Just heard Sarah's going to be home late. Hasn't yet left Paces. Don't know what time she'll be in for tea. Transport company being evasive about where her taxi is and likely time to pick her up. Funny same thing happened last Friday.
Next week she's joining her two friends - and soon to be housemates - for afternoon tea, to see their new bungalow. All refurbished and newly painted and kitted out by AbbeyCare. Sarah has chosen lilac for her bedroom colour scheme. The great and probably unique thing about AbbeyCare is that it was set up by parents of a child, now young woman, with cerebral palsy, and their speciality is caring for the younger disabled client with complex health needs in their own homes.
It's good to feel there'll be someone to care for Sarah when in future the taxi is late, as well as the team at Paces.
Sometimes it's hard to take the long view. Just now I'm more concerned about the next few weeks and Sarah leaving home for her new home.

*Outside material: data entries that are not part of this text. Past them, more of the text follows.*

Lemma txn_write_ok s V R0 R bs b d :
  let g := slog s in let k := hkey g b in
  logging s V R ∅ bs -> pins g bs R0 R -> log_outstanding g = 1 -> Z.of_nat (length bs) < LOGBLOCKS ->
  (size R < NBUF)%nat -> (forall k, rc R0 k < 2 ^ 32 - 4) -> is_int b -> ~ in_log g k ->
  exists s' R', txn_write (b, d) s = Ok (tt, s') /\ logging s' (vset V k d) R' ∅ (log_add bs b) /\
    pins g (log_add bs b) R0 R' /\ (size R' <= S (size R))%nat /\
    disk s' = disk s /\ slog s' = g <| log_lh := log_lh (slog s') |>.
Proof.
  intros g k HL Hp Hout Hroom Hsz HR0 Hint Hk. pose proof HL as [L1 L2 L3 L4 L5 L6 L7 L8 L9 L10].
  assert (k.1 <> 0) as Hd by apply (lw_dev _ _ L4).
  pose proof (Hp k) as Hpk. pose proof (HR0 k) as HR0k.
  assert (rc R k < 2 ^ 32 - 2) as Hrc by (destruct (decide _); lia).
  assert (at_ s s V R ∅ (disk s) (dwrites s)) as Hat by (split; done).
  destruct (at_bread s s V R ∅ _ _ k Hat Hd) as (i & s1 & Hr1 & Hh1 & _ & Hat1); [apply not_elem_of_empty|lia|by left|].
  unfold txn_write. rewrite mbind_reads. cbn [fst snd]. fold g. change (log_dev g) with k.1. change b with k.2 at 1.
  rewrite (mbind_Ok _ _ _ _ _ Hr1).
  destruct (at_set_data s s1 _ _ _ _ _ i k d Hat1 Hh1 ltac:(set_solver)) as (s2 & Hr2 & Hs2 & Hat2).
  rewrite (mbind_Ok _ _ _ _ _ Hr2). apply Hs2 in Hh1.
  pose proof (bframe_slog _ _ (at_frame _ _ _ _ _ _ _ Hat2)) as Hg2. fold g in Hg2.
  assert (forall k', rc R k' <= rc (set_rc R k (rc R k + 1)) k') as Hmono.
  { intros k'. destruct (decide (k' = k)) as [->|N]; [rewrite rc_set_eq; lia|rewrite rc_set_ne by done; lia]. }
  assert (logging s2 (vset V k d) (set_rc R k (rc R k + 1)) ({[k]} ∪ ∅) bs) as HL2.
  { split; rewrite ?Hg2; try done.
    - apply (at_bio _ _ _ _ _ _ _ Hat2).
    - intros x Hx. pose proof (L5 x Hx) as Hx'. fold g in Hx'. split; [specialize (Hmono (hkey g x)); lia|].
      destruct (decide (hkey g x = k)) as [Heq|N]; [rewrite Heq, rc_set_eq; lia|rewrite rc_set_ne by done; lia].
    - intros k' Hk'. rewrite set_rc_ne; [by apply L6|]. by intros ->.
    - by rewrite (at_disk _ _ _ _ _ _ _ Hat2).
    - by rewrite (at_disk _ _ _ _ _ _ _ Hat2). }
  destruct (log_write_ok s2 _ _ _ bs i b HL2) as (s3 & Hr3 & Hs3 & Hd3 & Hw3 & Hg3 & _ & HL3); rewrite ?Hg2; try done.
  { set_solver. }
  { lia. }
  { destruct (Z.lt_ge_cases b (log_start g)) as [|H1]; [by left|]. right.
    destruct (Z.lt_ge_cases (log_start g + LOGBLOCKS) b) as [|H2]; [done|]. exfalso. apply Hk. split; [done|]. unfold k. simpl. lia. }
  { fold k. rewrite rc_set_eq. destruct (decide _); lia. }
  rewrite (mbind_Ok _ _ _ _ _ Hr3). apply Hs3 in Hh1. rewrite Hg2 in HL3, Hg3. fold k in HL3.
  set (R3 := if decide (b ∈ bs) then _ else _) in *.
  assert (rc R3 k = rc R k + (if decide (b ∈ bs) then 1 else 2)) as Hrc3.
  { unfold R3. destruct (decide (b ∈ bs)); rewrite ?rc_set_eq; [lia|]. lia. }
  assert (1 < rc R3 k) as Hrc3'.
  { rewrite Hrc3. destruct (decide (b ∈ bs)) as [Hin|]; [apply L5 in Hin; fold g in Hin; fold k in Hin; lia|].
    destruct (held_locked _ _ _ _ _ _ (at_bio _ _ _ _ _ _ _ Hat1) (proj1 (Hs2 i k) ltac:(apply Hs3; done)) ltac:(set_solver)) as (? & _ & _ & _ & Hx & Hy & _).
    rewrite rc_set_eq in Hx. lia. }
  assert (at_ s3 s3 (vset V k d) R3 ({[k]} ∪ ∅) (disk s3) (dwrites s3)) as Hat3 by (split; [apply (lg_bio _ _ _ _ _ HL3)|done|done|done]).
  destruct (at_brelse s3 s3 _ _ _ _ _ i k Hat3 Hh1 ltac:(set_solver) ltac:(lia)) as (s4 & Hr4 & _ & Hat4).
  exists s4, (set_rc R k (rc R3 k - 1)). split; [exact Hr4|].
  assert (set_rc R3 k (rc R3 k - 1) = set_rc R k (rc R3 k - 1)) as HR3 by (unfold R3; destruct (decide (b ∈ bs)); by rewrite ?set_rc_set).
  rewrite HR3 in Hat4. replace (({[k]} ∪ ∅) ∖ {[k]}) with (∅ : gset (Z * Z)) in Hat4 by set_solver.
  pose proof (bframe_slog _ _ (at_frame _ _ _ _ _ _ _ Hat4)) as Hg4. pose proof (at_disk _ _ _ _ _ _ _ Hat4) as Hd4.
  destruct HL3 as [M1 M2 M3 M4 M5 M6 M7 M8 M9 M10].
  split; [|split; [|split; [apply size_set_rc|split; [|by rewrite Hg4]]]].
  - split; rewrite ?Hg4, ?Hd4; try done; [apply (at_bio _ _ _ _ _ _ _ Hat4)| |].
    + intros x Hx. pose proof (M5 x Hx) as Hx'. rewrite <- HR3. destruct (decide (hkey (slog s3) x = k)) as [Heq|N].
      * rewrite Heq, rc_set_eq in *. lia.
      * by rewrite rc_set_ne.
    + intros k' Hk'. rewrite <- HR3. rewrite set_rc_ne; [by apply M6|]. intros ->. rewrite Hg3 in Hk'. by apply Hk.
  - intros k'. unfold log_add. destruct (decide (k' = k)) as [->|N].
    + rewrite rc_set_eq, Hrc3, Hpk. change (k.1 = log_dev g) with (log_dev g = log_dev g). change k.2 with b.
      destruct (decide (b ∈ bs)) as [Hin|Hni]; [rewrite decide_True by done; lia|].
      rewrite decide_False by tauto. rewrite decide_True; [lia|]. split; [done|]. apply elem_of_app. right. by left.
    + rewrite rc_set_ne, Hp by done. f_equal. destruct (decide (b ∈ bs)); [done|].
      destruct (decide (k'.1 = log_dev g /\ k'.2 ∈ bs)) as [[H1 H2]|Hn].
      * rewrite decide_True; [done|]. split; [done|]. apply elem_of_app. by left.
      * rewrite decide_False; [done|]. intros [H1 H2]. apply elem_of_app in H2 as [H2|H2]; [by apply Hn|].
        apply list_elem_of_singleton in H2. apply N. unfold k, hkey. rewrite <- H1, <- H2. by destruct k'.
  - rewrite Hd4, Hd3. apply (at_disk _ _ _ _ _ _ _ Hat2).
Qed.
Definition upd_writes (g : log_t) (ups : list (Z * list Z)) : list dwrite := map (fun w => (hkey g w.1, w.2)) ups.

What set me off with this little posting was a comment over on Conductive World, Andrew reflecting on the "inevitably long-term perspectives" of parents, as he draws attention to a posting on a Belgian Conductive Education blog, which Andrew kindly translates on his blog.
It's a familiar story - and worry:
This anxiety refers to a question: what can be the sense of a process of guiding one's children on a along a path... that ultimately takes the form of an dead end? What is the sense of a process that ask someone to go forwards... towards a brick wall.

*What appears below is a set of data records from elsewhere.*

(* ===== verification/FsRead.v ===== *)
(** * readi() of kernel/fs.c

    Reading from an inode whose file has no holes returns the bytes of the
    file and changes nothing. *)
From stdpp Require Import base list strings gmap numbers list_numbers.
From Stdlib Require Import ZArith Lia.
From S2P Require Import Prelude Spinlock Kalloc FsState Bio BioList BioSpec BioOps Bytes Log LogSpec LogCrash LogOps FsTxn Fs FsAlloc FsFile FsBmap.

(** ** Ranges of bytes and blocks *)
(** Blocks of the range of [n] bytes at [off] from its byte [tot] on: the
    iterations the loops of readi() and writei() have left. *)
Definition blocks_left (off n tot : Z) : Z :=
  if tot <? n then (off + n - 1) / BSIZE - (off + tot) / BSIZE + 1 else 0.
(** Bytes the next iteration moves. *)
Definition chunk (off n tot : Z) : Z := Z.min (n - tot) (BSIZE - (off + tot) mod BSIZE).

Lemma chunk_range off n tot : tot < n -> 0 < chunk off n tot /\ tot + chunk off n tot <= n /\ (off + tot) mod BSIZE + chunk off n tot <= BSIZE.
Proof. intros H. unfold chunk. pose proof (Z.mod_pos_bound (off + tot) BSIZE ltac:(done)). lia. Qed.
Lemma chunk_block off n tot x : tot < n -> off + tot <= x < off + tot + chunk off n tot ->
  x / BSIZE = (off + tot) / BSIZE /\ x mod BSIZE = (off + tot) mod BSIZE + (x - (off + tot)).
Proof.
  intros Ht Hx. pose proof (chunk_range off n tot Ht) as (_ & _ & Hc). pose proof (Z.mod_pos_bound (off + tot) BSIZE ltac:(done)).
  pose proof (Z.div_mod (off + tot) BSIZE ltac:(done)) as Hd.
  assert (x = BSIZE * ((off + tot) / BSIZE) + ((off + tot) mod BSIZE + (x - (off + tot)))) as Hq by lia.
  split; [symmetry; eapply Z.div_unique; [|exact Hq]|symmetry; eapply Z.mod_unique; [|exact Hq]]; lia.
Qed.
Lemma blocks_left_next off n tot : tot < n -> 0 <= blocks_left off n (tot + chunk off n tot) < blocks_left off n tot.
Proof.
  intros Ht. pose proof (chunk_range off n tot Ht) as (Hc1 & Hc2 & Hc3). unfold blocks_left. rewrite (proj2 (Z.ltb_lt _ _) Ht).
  assert ((off + tot) / BSIZE <= (off + n - 1) / BSIZE) by (apply Z.div_le_mono; [done|lia]).
  destruct (Z.ltb_spec (tot + chunk off n tot) n); [|lia].
  assert (chunk off n tot = BSIZE - (off + tot) mod BSIZE) as Hc by (unfold chunk in *; lia).
  assert ((off + (tot + chunk off n tot)) / BSIZE = (off + tot) / BSIZE + 1) as ->.
  { rewrite Hc. pose proof (Z.div_mod (off + tot) BSIZE ltac:(done)). symmetry. apply Z.div_unique with 0; [by left|]. lia. }
  split; [|lia]. enough ((off + tot) / BSIZE + 1 <= (off + n - 1) / BSIZE) by lia.
  apply Z.div_le_lower_bound; [done|]. pose proof (Z.div_mod (off + tot) BSIZE ltac:(done)). lia.
Qed.
Lemma blocks_left_start off n : 0 <= off -> 0 <= n -> 0 <= blocks_left off n 0 <= n / BSIZE + 2.
Proof.
  intros Ho Hn. unfold blocks_left. pose proof (Z.div_pos n BSIZE Hn ltac:(done)). destruct (Z.ltb_spec 0 n); [|lia].
  assert ((off + 0) / BSIZE <= (off + n - 1) / BSIZE) by (apply Z.div_le_mono; [done|lia]). split; [lia|].
  enough ((off + n - 1) / BSIZE <= off / BSIZE + n / BSIZE + 1) by (rewrite Z.add_0_r; lia).
  enough ((off + n - 1) / BSIZE < off / BSIZE + n / BSIZE + 2) by lia.
  apply Z.div_lt_upper_bound; [done|]. pose proof (Z.div_mod off BSIZE ltac:(done)). pose proof (Z.div_mod n BSIZE ltac:(done)).
  pose proof (Z.mod_pos_bound off BSIZE ltac:(done)). pose proof (Z.mod_pos_bound n BSIZE ltac:(done)). lia.
Qed.

Definition file_bytes (dev : Z) V A (off n : Z) : list Z := map (fbyte dev V A) (seqZ off n).
Lemma file_bytes_app dev V A off n m : 0 <= n -> 0 <= m ->
  file_bytes dev V A off (n + m) = file_bytes dev V A off n ++ file_bytes dev V A (off + n) m.
Proof. intros. unfold file_bytes. by rewrite seqZ_app, map_app. Qed.
(** The bytes of one block. *)
Lemma slice_file dev V A off n tot : tot < n ->
  Z.of_nat (length (V (dev, blk_addr dev V A ((off + tot) / BSIZE)))) = BSIZE ->
  slice ((off + tot) mod BSIZE) (chunk off n tot) (V (dev, blk_addr dev V A ((off + tot) / BSIZE))) =
    file_bytes dev V A (off + tot) (chunk off n tot).
Proof.
  intros Ht Hlen. pose proof (chunk_range off n tot Ht) as (Hc1 & Hc2 & Hc3). pose proof (Z.mod_pos_bound (off + tot) BSIZE ltac:(done)).
  apply list_eq. intros i. rewrite slice_lookup. unfold file_bytes. rewrite list_lookup_fmap. case_decide as Hi.
  - rewrite lookup_seqZ_lt by lia. simpl. unfold fbyte.
    destruct (chunk_block off n tot (off + tot + Z.of_nat i) Ht ltac:(lia)) as [-> ->].
    replace (Z.to_nat ((off + tot) mod BSIZE + (off + tot + Z.of_nat i - (off + tot)))) with (Z.to_nat ((off + tot) mod BSIZE) + i)%nat by lia.
    rewrite (nth_lookup _ _ 0). destruct (lookup_lt_is_Some_2 (V (dev, blk_addr dev V A ((off + tot) / BSIZE))) (Z.to_nat ((off + tot) mod BSIZE) + i)) as [x ->]; [lia|done].
  - by rewrite lookup_seqZ_ge by lia.
Qed.

(** ** readi() *)
Section FsRead.
Context {E : Type} {EF : FsEnv E}.
Implicit Types (s : fsst E) (V : Z * Z -> list Z) (L : gset Z) (g : log_t) (sup : superblock) (ip : nat) (p : inode).

(** The blocks up to the size of the file are there. *)
Definition no_holes dev V A size : Prop := forall bn, 0 <= bn -> bn * BSIZE < size -> blk_addr dev V A bn <> 0.
(** An inode in memory with the file it stands for. *)
Record file_ok g sup s ip p V L : Prop := {
  fo_base : fbase g sup s ip p;
  fo_txn : txn s V ∅ L;
  fo_map : freemap sup g V;
  fo_wf : file_wf sup g V (home sup p) (addrs p);
  fo_size : 0 <= d_size (i_dip p) <= MAXFILE * BSIZE;
  fo_holes : no_holes (log_dev g) V (addrs p) (d_size (i_dip p))
}.

(** A data block of the file is read into a buffer. *)
Lemma file_bread g sup s ip p V L bn :
  let dev := log_dev g in let a := blk_addr dev V (addrs p) bn in
  fbase g sup s ip p -> txn s V ∅ L -> freemap sup g V -> file_wf sup g V (home sup p) (addrs p) ->
  0 <= bn < MAXFILE -> a <> 0 -> (size L < NBUF)%nat ->
  exists i s' bp, bread (i_dev p) a s = Ok (i, s') /\ tframe s s' /\ txn s' V {[(dev, a)]} L /\ held s' i (dev, a) /\
    get_buf i s' = Ok (bp, s') /\ b_data bp = V (dev, a) /\ in_use sup g V a.
Proof.
  intros dev a [B1 B2 B3 B4] Ht Hm Hw Hbn Ha Hroom. pose proof (fw_use _ _ _ _ _ Hw bn (is_slot_data _ Hbn)) as Hiu.
  rewrite slot_data in Hiu by lia. specialize (Hiu Ha). fold dev a in Hiu.
  destruct (txn_bread s V ∅ L (dev, a) Ht (fm_dev _ _ _ Hm) (not_elem_of_empty _)) as (i & s1 & Hr1 & Hh1 & Hf1 & Ht1 & _).
  { pose proof (iu_data _ _ _ _ Hiu) as [Hd _]. intros [_ Hx]. rewrite B1 in Hx. simpl in Hx. lia. } { rewrite size_empty. lia. }
  simpl in Hr1. rewrite B4. fold dev. destruct (txn_get s1 V _ L i (dev, a) Ht1 Hh1 ltac:(set_solver)) as (bp & Hg & Hdat & _).
  replace ({[(dev, a)]} ∪ ∅ : gset (Z * Z)) with ({[(dev, a)]} : gset (Z * Z)) in Ht1 by set_solver.
  by exists i, s1, bp.
Qed.
Lemma file_brelse s V L i k : txn s V {[k]} L -> held s i k -> exists s', brelse i s = Ok (tt, s') /\ tframe s s' /\ txn s' V ∅ L.
Proof.
  intros Ht Hh. destruct (txn_brelse s V _ L i k Ht Hh ltac:(set_solver)) as (s' & Hr & _ & Hf & Ht').
  exists s'. split; [done|]. split; [done|]. by replace ({[k]} ∖ {[k]} : gset (Z * Z)) with (∅ : gset (Z * Z)) in Ht' by set_solver.
Qed.

Lemma readi_ok g sup s ip p V L off n :
  let len := if d_size (i_dip p) <? off then 0 else Z.min n (d_size (i_dip p) - off) in
  file_ok g sup s ip p V L -> 0 <= off -> 0 <= n -> off + n < 2 ^ 32 -> (size L + 5 < NBUF)%nat ->
  exists s', readi ip ToKernel off n s = Ok ((len, file_bytes (log_dev g) V (addrs p) off len), s') /\ tframe s s' /\ txn s' V ∅ L.
Proof.
  intros len [HB Ht Hm Hw Hsz Hh] Hoff Hn Hlt Hroom. unfold readi, get_ip. unfold mbind at 1. rewrite (fb_ip _ _ _ _ _ HB). cbn [obind fst snd].
  change MAXFILE with 268 in Hsz. change BSIZE with 1024 in Hsz.
  rewrite (u32_small (off + n)) by lia. rewrite (proj2 (Z.ltb_ge (off + n) off)) by lia. rewrite orb_false_r.
  destruct (Z.ltb_spec (d_size (i_dip p)) off) as [Hgt|Hle]; [exists s; done|].
  assert ((if d_size (i_dip p) <? off + n then d_size (i_dip p) - off else n) = len) as ->.
  { subst len. destruct (Z.ltb_spec (d_size (i_dip p)) (off + n)); lia. }
  assert (0 <= len <= n /\ off + len <= d_size (i_dip p)) as Hlen by (subst len; lia). clearbody len.
  match goal with |- context [mloop ?f ?b ?a s] => edestruct (mloop_ok b
    (fun '(tot, off1, acc) s1 => 0 <= tot <= len /\ off1 = off + tot /\ acc = file_bytes (log_dev g) V (addrs p) off tot /\ tframe s s1 /\ txn s1 V ∅ L)
    (fun r s1 => r = (len, file_bytes (log_dev g) V (addrs p) off len) /\ tframe s s1 /\ txn s1 V ∅ L)
    (fun '(tot, _, _) => Z.to_nat (blocks_left off len tot)) f a s) as (r & s' & Hr & -> & Hf & Ht') end; [| | |by exists s'].
  - intros [[tot off1] acc] s1 (Htot & -> & -> & Hf & Ht1). destruct (Z.ltb_spec tot len) as [Hl|Hl].
    2:{ eexists (inr _), s1. split; [reflexivity|]. simpl. replace tot with len by lia. rewrite i32_small by lia. done. }
    pose proof (chunk_range off len tot Hl) as (Hc1 & Hc2 & Hc3). set (bn := (off + tot) / BSIZE).
    assert (0 <= bn /\ bn * BSIZE <= off + tot) as [Hbn0 Hbn1].
    { split; [apply Z.div_pos; [lia|done]|]. rewrite Z.mul_comm. by apply Z.mul_div_le. }
    assert (blk_addr (log_dev g) V (addrs p) bn <> 0) as Ha by (apply Hh; lia).
    assert (0 <= bn < MAXFILE) as Hbn by (change MAXFILE with 268; change BSIZE with 1024 in Hbn1; lia).
    pose proof (fbase_tframe _ _ _ _ _ _ HB Hf) as HB1.
    destruct (bmap_ok g sup s1 ip p V L bn HB1 (or_intror Ha) Ht1 Hm Hw Hbn Hroom) as (a & s2 & V' & A' & L' & Hr2 & [[_ _ Ht2 _] Hadr _ _ Hsame _]).
    destruct (Hsame Ha) as (-> & -> & -> & Hf2). rewrite (mbind_Ok _ _ _ _ _ Hr2). subst a. rewrite (proj2 (Z.eqb_neq _ _) Ha).
    destruct (file_bread g sup s2 ip p V L bn (fbase_tframe _ _ _ _ _ _ HB1 Hf2) Ht2 Hm Hw Hbn Ha ltac:(lia))
      as (i & s3 & bp & Hr3 & Hf3 & Ht3 & Hh3 & Hg & Hdat & Hiu).
    rewrite (mbind_Ok _ _ _ _ _ Hr3), (mbind_Ok _ _ _ _ _ Hg), Hdat. fold (chunk off len tot).
    unfold bn. rewrite slice_file by (done || apply (iu_len _ _ _ _ Hiu)). unfold copy_to. unfold mbind at 1. cbn [obind fst snd].
    change (0 =? -1) with false. cbv iota.
    destruct (file_brelse s3 V L i _ Ht3 Hh3) as (s4 & Hr4 & Hf4 & Ht4). rewrite (mbind_Ok _ _ _ _ _ Hr4).
    eexists (inl _), s4. split; [reflexivity|]. pose proof (blocks_left_next off len tot Hl). split; [|lia].
    split; [lia|]. split; [lia|]. split; [by rewrite file_bytes_app by lia|]. split; [|done].
    etransitivity; [exact Hf|]. etransitivity; [exact Hf2|]. by etransitivity.
  - split; [lia|]. split; [lia|]. split; [done|]. done.
  - pose proof (blocks_left_start off len Hoff ltac:(lia)). lia.
Qed.
End FsRead.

Unfortunately, the answer is a simple one: there is no sense!
The writer calls it "a brick wall"; we've said it's like "jumping off a cliff" or "hurtling into a void" (which is why we called our young adult group "Leaping the Void"). The challenge is continuity, taking the long-term perspective, the long view, helping young people "into independent adulthood as active citizens" as it says in the header to this blog.
The SEN Green Paper is an odd document, I find; rather muddled and internally contradictory. But it does propose one much needed radical change, the recognition - insistence even - on the importance of individual planning from 0 - 25 years. For me, of course, this raises - as it has at Paces since about 2000 - all sorts of questions about how Sarah (and others in Leaping the Void) should be helped to discover for herself what a 'conductive life' might mean and how 'conductive living' might- or should - replace 'conductive upbringing' or 'conductive pedgagogy'.
I wish our Belgian friends every success as they try to work out how, sustainably, to create "a place for ​conductive pedagogy that can accommodate children up to age 18" .... and beyond, no doubt, to independent citizenship apart from their parents.